Term ‘genetic modification’ loaded with baggage, undermining rational debate

With food security firmly on the international agenda, there’s a growing appetite to look again at the opportunities promised by agricultural biotechnology. Scientists working in this area are excited by new techniques that enable them to edit plant DNA with unprecedented accuracy. Even epigenetic markers, which modulate the activity of genes, can now be altered. The promise is to modify crops to make them more nutritious or resistant to disease.

But there’s a problem, notably in Europe: genetic modification.

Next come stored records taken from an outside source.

(** The settings file on disk asks for 800x480 but has not been saved
    since the last load: the pass leaves the surface at 640x360. *)
Lemma ForceReload_current_settings_untouched_witness :
  mSettings (ForceReload Sample.reload_unchanged (Sample.disk_good 10)
               Sample.running).2 = mSettings Sample.running ∧
  width (mSettings Sample.running) = 640.
Proof.
  split; [| reflexivity].
  apply (ForceReload_current_settings_untouched Sample.reload_unchanged
           (Sample.disk_good 10) Sample.running).
  vm_compute; reflexivity.
Defined.

Lemma ForceReload_success_makes_current_witness :
  ∃ t,
    AssetStore.GetModifiedTimeStamp (Sample.disk_good 20)
      (mSettingsFile Sample.running) = Some t ∧
    mSettingsFile (ForceReload Sample.reload_unchanged (Sample.disk_good 20)
                     Sample.running).2
      = Asset_SetTimeLastModified t (mSettingsFile Sample.running) ∧
    SetTimeLastModified_calls
      (calls_since Sample.running
         (ForceReload Sample.reload_unchanged (Sample.disk_good 20)
            Sample.running).2) = [t] ∧
    AssetStore.IsOutOfDate (Sample.disk_good 20)
      (mSettingsFile (ForceReload Sample.reload_unchanged (Sample.disk_good 20)
                        Sample.running).2) = false.
Proof.
  apply (ForceReload_success_makes_current Sample.reload_unchanged
           (Sample.disk_good 20) Sample.running);
    vm_compute; reflexivity.
Defined.

Lemma ForceReload_failed_reload_breaks_twice_witness :
  Break_calls
    (calls_since Sample.running
       (ForceReload Sample.reload_unchanged (Sample.disk_unparsable 20)
          Sample.running).2) = 2%nat.
Proof.
  apply (ForceReload_failed_reload_breaks_twice Sample.reload_unchanged
           (Sample.disk_unparsable 20) Sample.running);
    vm_compute; reflexivity.
Defined.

Much of agricultural biotechnology – including conventional breeding – involves genetic modification of one kind or another. But “GM” has come to mean something quite specific, and is loaded with baggage. To many people it means risky or unnatural mixing of genes from widely disparate species, even across the plant and animal kingdoms, to create hybrids such as corn with scorpion genes. That baggage now threatens to undermine mature debate about the future of food production.

It is no longer a simple yes/no choice between high-tech agribusiness and conventional production driven by something ill-defined as more “natural”.

Paul Freemont is co-director of the Centre for Synthetic Biology and Innovation at Imperial College London. He designs organisms from scratch but would be prepared to discontinue projects that the public is unhappy about. He says scientists need an occasional reality check.

“We are going to have to address some of the consequences of what we’re doing, and have agreements about what’s acceptable to society in terms of manipulating biology at this level,” Freemont says.

Society, for its part, will need to listen to the experts with an open mind. And as we work out how to feed an expanding population, we will need to ask questions that are bigger than “GM: yes or no?”